Recently, a “scandalous” news story broke that threatens to upend the presidential campaign of Sen. Bernie Sanders (D-VT). No, this is not a sex scandal or a pay-to-play scheme. For members of the left, it’s even worse: According to Sen. Sanders himself, the political iconoclast is a … millionaire. This revelation dropped ahead of the Senator’s decision to release his tax returns, which likely show handsome profits earned from his widely-sold books. After prodding by a New York Times reporter, Sen. Sanders angrily defended his millionaire status: "I wrote a best-selling book. If you write a best-selling book, you can be a millionaire, too."
His supporters may not want to admit it, but Bernie is absolutely right. Whether by writing a best-selling book, fixing vacuum cleaners, or selling some tasty kebobs, millions of Americans have made it into the ranks of the rich by giving people goods and services they like and want. As Tax Day approaches, we should be thanking these producers of prosperity instead of putting a scarlet letter on success.
At some point after Sen. Sanders ended his dalliances in the Soviet Union, America’s favorite socialist entered the ranks of vaulted millionaire class. Perhaps at the time this was an exclusive club, but every day, millionaires grow more commonplace. At the end of 2016, there were more than 10 million millionaires across the country. Depending on the studies consulted, around 70 to 80 percent of these rich Americans are first-generation millionaires, who worked hard, and made their millions through providing people with what they want, making everybody happier as a result.
And money is as easily squandered as it is gained. Around 70 percent of “high net worth” individuals lose their fortune by the second generation (and 90 percent by the third) according to a study by Williams Group wealth consultancy. It’s hard to jive these findings with the idea espoused by politicians, economists, and yes, lawmakers such as Bernie Sanders, that a steady, discrete group of wealthy families hold onto their wealth by rigging the game and keeping their assets parked in hedge funds that have somehow unlocked the secret to the stock market.
In fact, even the fanciest, most expensive hedge funds fail to consistently outperform “boring” low-cost funds that are simply tethered to the S&P 500. Sure, wealthier individuals tend to take more risks and take on riskier investment strategies, but with risk comes potentially high returns, but also failure for most. The 10 year failure rate for startups is around 70 percent, and typically, startup founders pay themselves about $50,000 as they struggle to get the attention of venture capital.

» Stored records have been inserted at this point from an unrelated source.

(** The node a search has found is not moved by a store to its fields. *)
Lemma chain_set_value h p l1 x k v v' l2 :
  NoDup (l1 ++ (x, (k, v)) :: l2).*1 → chain h p (l1 ++ (x, (k, v)) :: l2) →
  ∃ nx, h !! x = Some (HNode (PStr k) (PStr v) nx) ∧
    chain (<[x := HNode (PStr k) (PStr v') nx]> h) p (l1 ++ (x, (k, v')) :: l2).
Proof.
  revert p. induction l1 as [|[y [k' v0]] l1 IH]; simpl; intros p Hnd Hc.
  - destruct Hc as (-> & nx & Hx & Hc). exists nx. split; [done|]. split; [done|].
    exists nx. rewrite lookup_insert_eq. split; [done|]. eapply chain_ext; [|done].
    apply NoDup_cons in Hnd as [Hni _]. intros y Hy. rewrite lookup_insert_ne; [done|]. by intros ->.
  - destruct Hc as (-> & ny & Hy & Hc). apply NoDup_cons in Hnd as [Hni Hnd].
    destruct (IH ny Hnd Hc) as (nx & Hx & Hc'). exists nx. split; [done|]. split; [done|].
    exists ny. split; [|done]. rewrite lookup_insert_ne; [done|].
    intros ->. apply Hni. rewrite fmap_app. set_solver.
Qed.

Lemma bucket_nodup t ns bs i b :
  hash_wf t ns bs → bs !! i = Some b →
  NoDup b.*1 ∧ NoDup b.*2.*1 ∧ list_to_set b.*1 ⊆ dom (hheap t) ∧
  ∀ en, en ∈ b → hash_index en.2.1 = Z.of_nat i.
Proof.
  intros Hwf Hb. destruct (mjoin_insert bs i b Hb) as (rest & Hp & _ & _).
  pose proof (hw_locs _ _ _ Hwf) as Hl. pose proof (hw_keys _ _ _ Hwf) as Hk.
  rewrite Hp, fmap_app in Hl. rewrite Hp, !fmap_app in Hk.
  apply NoDup_app in Hl as (? & _ & _). apply NoDup_app in Hk as (? & _ & _).
  split_and!; [done|done| |].
  - rewrite (hw_dom _ _ _ Hwf), Hp, fmap_app, list_to_set_app_L. set_solver.
  - intros en Hen. by eapply hw_index.
Qed.

Lemma dom_replace (x : loc) (D X : gset loc) :
  X ⊆ D → {[x]} ∪ D = D ∖ X ∪ ({[x]} ∪ X).
Proof.
  intros HX. apply set_eq. intros y. destruct (decide (y ∈ X)); set_solver.
Qed.

Lemma dom_remove (x : loc) (D X : gset loc) :
  x ∉ X → {[x]} ∪ X ⊆ D → D ∖ {[x]} = D ∖ ({[x]} ∪ X) ∪ X.
Proof.
  intros Hx HX. apply set_eq. intros y. destruct (decide (y ∈ X)); set_solver.
Qed.

Lemma wp_hash_set e t m k v :
  hash_rep t m → hash_key_ok k → no_oom e → hash_room t →
  wp (kvs_hash_set IGlobal (PStr k) (PStr v)) e t (λ r e' t',
    no_oom e' ∧ 0 ≤ r ∧ hash_balanced e t e' t' ∧
    ∃ m', set_post m k v r m' ∧ hash_rep t' m').
Proof.
  intros (ns & bs & Hwf & ->) Hk He Hroom. unfold kvs_hash_set, hash_balanced. simpl.
  eapply (wp_lookup_chain (λ i found, _)); [done|done| |].
  - intros i p b l1 x v0 l2 Hi Hp Hb -> Hc. wp_steps. split_and!; [done|lia|lia|].
    eexists. split; [left; split_and!; [done| |done]|eexists _, _; by split].
    rewrite (hash_lookup_Some _ _ _ _ _ x k v0 Hwf Hb); [eauto|set_solver].
  - intros i p b Hi Hp Hb Hc Hni.
    destruct (bucket_nodup t ns bs i b Hwf Hb) as (Hnd & Hndk & Hdom & Hidx).
    wp_step. apply wp_create_node; [done|]. intros e' He' Hlive.
    set (x := fresh (dom (hheap t))).
    assert (Hx : hheap t !! x = None) by apply not_elem_of_dom, is_fresh.
    assert (Hxb : x ∉ b.*1).
    { intros Hin. apply (is_fresh (dom (hheap t))). apply Hdom. by apply elem_of_list_to_set. }
    wp_step. eapply wp_bucket_at; [apply Hwf|done|]. wp_step.
    eapply wp_hstore; [by simpl; rewrite lookup_insert_eq|]. wp_step.
    eapply wp_set_bucket; [apply Hwf|done|]. wp_steps.
    pose proof (hw_count _ _ _ Hwf) as Hcnt. unfold hash_room in Hroom.
    apply wp_ck_int; [unfold INT_MIN; lia|]. wp_steps.
    unfold ht_set_heap, ht_set_nodes, ht_set_count; simpl. rewrite insert_insert_eq.
    unfold hn_set_next; simpl.
    assert (Hwf' : hash_wf (HTab (Some (<[i := Some x]> ns)) (max_slots t) (count t + 1)
      (<[x := HNode (PStr k) (PStr v) p]> (hheap t)))
      (<[i := Some x]> ns) (<[i := (x, (k, v)) :: b]> bs)).
    { eapply hash_wf_update; [done..| | | | | | | |].
      - split; [done|]. exists p. rewrite lookup_insert_eq. split; [done|].
        eapply chain_ext; [|done]. intros y Hy. rewrite lookup_insert_ne; [done|]. by intros ->.
      - intros y _ Hy. rewrite lookup_insert_ne; [done|]. set_solver.
      - intros y. rewrite fmap_cons, elem_of_cons. intros [->|?]; auto.
      - rewrite dom_insert_L, fmap_cons, list_to_set_cons. by apply dom_replace.
      - rewrite fmap_cons. by apply NoDup_cons.
      - rewrite !fmap_cons. by apply NoDup_cons.
      - intros en [->|?]%elem_of_cons; auto.
      - simpl. lia. }
    split_and!; [done|lia|simpl; lia|]. eexists. split; [right; left; split_and!; [done| |done]|].
    + by rewrite (hash_lookup_None t ns bs i b).
    + eexists _, _. split; [exact Hwf'|]. symmetry. by eapply hash_map_add.
Qed.
(** C19: after any sequence of operations the tree on the heap is a search tree
    that holds exactly the pairs of the abstract map, satisfies the red-black
    invariants, and its height is at most twice the binary logarithm of the
    number of nodes plus one. *)
Theorem rbtree_balanced os e :
  no_oom e →
  wp (kvs_rbtree_create IGlobal;; kv_run_all rbtree_ops os) e global_rbtree (λ _ _ s',
    let m := (spec_steps os ∅).2 in
    ∃ nil nn t, rb_tree s' nil nn t ∧ m = list_to_map (inorder t) ∧
      (depth t ≤ 2 * Nat.log2 (S (size m)))%nat).
Proof.
  intros He. wp_step. eapply wp_mono; [by apply wp_rb_create, no_oom_fails|].
  intros r e1 s1 (He1 & _ & _ & Hr1).
  eapply wp_mono; [apply (kv_run_all_refines rbtree_ops os e1 s1 ∅); [done|by apply Forall_true|auto|done]|].
  intros a e2 s2 (_ & _ & (nil & nn & t & Ht & Hm) & _). exists nil, nn, t.
  split_and!; [done|done|]. destruct Ht as (_ & [n Hrb] & Hso).
  rewrite Hm, alist_size, length_inorder by done. by eapply rb_height.
Qed.

Lemma rbtree_balanced_witness :
  no_oom (Env [] [] [] [] 0) ∧
  wp (kvs_rbtree_create IGlobal;; kv_run_all rbtree_ops [OpSet "b" "1"; OpSet "a" "2"])
    (Env [] [] [] [] 0) global_rbtree (λ _ _ s',
    let m := (spec_steps [OpSet "b" "1"; OpSet "a" "2"] ∅).2 in
    ∃ nil nn t, rb_tree s' nil nn t ∧ m = list_to_map (inorder t) ∧
      (depth t ≤ 2 * Nat.log2 (S (size m)))%nat).
Proof.
  split; [constructor|].
  apply (rbtree_balanced [OpSet "b" "1"; OpSet "a" "2"] (Env [] [] [] [] 0)). constructor.
Defined.

(** C20: the traversal from the root visits exactly the pairs of the engine, in
    strictly increasing order of their keys. *)
Theorem rbtree_traversal_sorted e s m :
  rb_rep s m →
  wp (root ← get_root; rbtree_traversal root) e s (λ l e' s',
    e' = e ∧ s' = s ∧ sorted_pairs l ∧ m = list_to_map l).
Proof.
  intros (nil & nn & t & (Hs & _ & Hso) & ->). wp_step. rb_step. unfold rbtree_traversal, rb_fuel.
  repeat wp_step. rewrite (fo_root _ _ _ _ _ _ Hs). simpl.
  pose proof (foc_size _ _ _ _ _ _ Hs) as Hsz. simpl in Hsz.
  eapply wp_traversal_loop; [exact Hs|lia|done].
Qed.

(** The state after the insertion of one pair. *)
Definition rb_one : rbtree :=
  match (kvs_rbtree_create IGlobal;; kv_set rbtree_ops (PStr "k") (PStr "v"))
          (Env [] [] [] [] 0) global_rbtree with
  | Ret (_, _, s) => s
  | _ => global_rbtree
  end.
Lemma rb_one_rep : rb_rep rb_one {[ "k" := "v" ]}.
Proof.
  set (nn := RbNode BLACK RUndef RUndef RUndef PFreed PFreed).
  exists 1%positive, nn, (T 2%positive BLACK "k" "v" E E). split; [|by vm_compute].
  split_and!; [|exists 1%nat; repeat constructor|repeat constructor].
  split; [by vm_compute..| |done]. split; [|by vm_compute].
  repeat constructor; simpl; set_solver.
Qed.

Lemma rbtree_traversal_sorted_witness :
  wp (root ← get_root; rbtree_traversal root) (Env [] [] [] [] 0) rb_one (λ l e' s',
    e' = Env [] [] [] [] 0 ∧ s' = rb_one ∧ sorted_pairs l ∧
    ({[ "k" := "v" ]} : gmap string string) = list_to_map l).
Proof. apply (rbtree_traversal_sorted _ _ _ rb_one_rep). Defined.
End life.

This can easily double or triple if they are one of the few to receive significant outside attention, but unfortunately, the U.S. tax code makes it difficult to capitalize on this success. The income tax bracket system is among the most “progressive” in the world, meaning that earners are heavily penalized for attaining success. Once a (single) earner surpasses around $38,000 in earnings, the tax rate on each additional dollar earned jumps from 12 percent to 22 percent. This may not seem prohibitive, but to an entrepreneur stressed by the demands of competition and gaining the attention of potential funders, a rapidly-increasing tax rate is just another stop sign on the road to innovation and success.
This isn’t just idle speculation. Economists Enrico Moretti and Daniel Wilson used patent data from 1976 to 2010 to estimate how personal and corporate tax rates impacted the migration of star scientists across states and how patent activity shifted as a result. They find that innovators are indeed very sensitive to tax rates, and readily relocate in response to rising tax rates. It’s little wonder that inventive activity is focused in states with low, pro-growth tax policy.
This Tax Day, lawmakers should celebrate the achievements of star scientists, visionary vendors, and book-writers such as Sen. Sanders by exploring ways to make the code more innovator friendly. The Tax Cuts and Jobs Act of 2017 was a step in the right direction, lowering rates across the board. But lawmakers can go even further by consolidating the number of brackets in the tax code, as the Reagan administration and Congress did in 1986. The resulting increase in hiring by entrepreneurs can happen again, further propelling the economy forward. These changes can happen, but only if lawmakers and pundits stop demeaning success and innovation.
Sen. Sanders being a millionaire doesn’t make him a misanthrope, even if his political views prove the old adage that money can’t buy you wisdom.
Ross Marchand is the director of policy for the Taxpayers Protection Alliance.